▶ [Task directions]: Please return all lines of the data below containing the string "Definition".

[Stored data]
# # #

Lemma dict_set_same {V} k (v : V) d : dict_get k d = Some v → dict_set k v d = d.
Proof.
  induction d as [|[k' v'] d IH]; [done|]. rewrite dict_get_cons. simpl.
  destruct (decide (k' = k)); [by intros [= ->]|]. intros H. by rewrite IH.
Qed.

Lemma elem_of_dict_set {V} k k' (v : V) d : k ∈ (dict_set k' v d).*1 ↔ k = k' ∨ k ∈ d.*1.
Proof.
  induction d as [|[k1 v1] d IH]; simpl; [set_solver|]. case_decide; simpl; rewrite ?elem_of_cons, ?IH; set_solver.
Qed.

(** Looking up a key does not see the order of the items. *)
Lemma dict_get_Permutation {V} k (d d' : list (string * V)) :
  NoDup d.*1 → d ≡ₚ d' → dict_get k d = dict_get k d'.
Proof.
  intros Hnd Hp. unfold dict_get. destruct (fetchone (λ kv, kv.1 = k) d) as [kv|] eqn:E.
  - apply fetchone_Some in E as [Hin Hk].
    erewrite (fetchone_unique fst _ d' kv); [done| |intros; congruence| |done].
    + by rewrite <-Hp.
    + by rewrite <-Hp.
  - rewrite fetchone_None in E. destruct (fetchone _ d') as [kv|] eqn:E'; [|done].
    apply fetchone_Some in E' as [Hin Hk]. exfalso. eapply E; [|done]. by rewrite Hp.
Qed.

(** ** JSON columns: lists of strings *)

Definition json_strs (l : list string) : json := JArr (JStr <$> l).

Definition json_dumps_strs (l : list string) : string := json_dumps (json_strs l).

(** [str(x)] of the items that are read back from a list column; the portal only
    ever writes strings there. *)
Definition json_str_items (j : json) : option (list string) :=
  match j with
  | JArr l => mapM (λ x, match x with JStr s => Some s | _ => None end) l
  | _ => None
  end.

(** [json.loads] of a column that holds a list of strings. *)
Definition json_loads_strs (s : string) : option (list string) :=
  json_loads s ≫= json_str_items.

Lemma json_loads_dumps_strs l : json_loads_strs (json_dumps_strs l) = Some l.
Proof.
  unfold json_loads_strs, json_dumps_strs. rewrite json_loads_dumps.
  - simpl. rewrite mapM_fmap_Some; [done|]. done.
  - apply json_ok_arr, Forall_fmap, Forall_forall. done.
Qed.

Local Open Scope Z_scope.

(** ** Floats *)

(** The double nearest to [m * 10^e]. *)
Definition decimal_float (neg : bool) (m e : Z) : spec_float :=
  match m with
  | Z.pos p =>
      if (0 <=? e)%Z then
        binary_normalize 53 1024 ((if neg then Z.neg p else Z.pos p) * 10 ^ e) 0 neg
      else match 10 ^ (- e) with
           | Z.pos q => SFdiv 53 1024 (S754_finite neg p 0) (S754_finite false q 0)
           | _ => S754_nan
           end
  | _ => S754_zero neg
  end.

Definition digits_Z (b : bytes) : Z :=
  foldl (λ acc c, acc * 10 + (Z.of_N (N_of_ascii c) - 48)) 0 b.

(** The value of a JSON float literal *)
Definition lit_float (lit : string) : spec_float :=
  if decide (lit = "NaN") then S754_nan
  else if decide (lit = "Infinity") then S754_infinity false
  else if decide (lit = "-Infinity") then S754_infinity true
  else
    match scan_int (to_bytes lit) with
    | None => S754_nan
    | Some (int, b1) =>
        let '(frac, b2) := scan_frac b1 in
        let '(exp, _) := scan_exp b2 in
        let neg := match int with c :: _ => bool_decide (c = "-"%char) | [] => false end in
        let int_digits := if neg then tail int else int in
        let frac_digits := tail frac in
        let e := match tail exp with
                 | [] => 0
                 | c :: ds => if decide (c = "-"%char) then - digits_Z ds
                              else if decide (c = "+"%char) then digits_Z ds
                              else digits_Z (c :: ds)
                 end in
        decimal_float neg (digits_Z (int_digits ++ frac_digits)) (e - Z.of_nat (length frac_digits))
    end.

(** [int(x)] of a float; [None] is the error on infinities and nan *)
Definition float_int (f : spec_float) : option Z :=
  match f with
  | S754_zero _ => Some 0
  | S754_finite s m e =>
      let a := if (0 <=? e)%Z then Z.pos m * 2 ^ e else Z.pos m / 2 ^ (- e) in
      Some (if s then - a else a)
  | _ => None
  end.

# # #

▶ [Your response]:
Definition json_strs (l : list string) : json := JArr (JStr <$> l).
Definition json_dumps_strs (l : list string) : string := json_dumps (json_strs l).
Definition json_str_items (j : json) : option (list string) :=
Definition json_loads_strs (s : string) : option (list string) :=
Definition decimal_float (neg : bool) (m e : Z) : spec_float :=
Definition digits_Z (b : bytes) : Z :=
Definition lit_float (lit : string) : spec_float :=
Definition float_int (f : spec_float) : option Z :=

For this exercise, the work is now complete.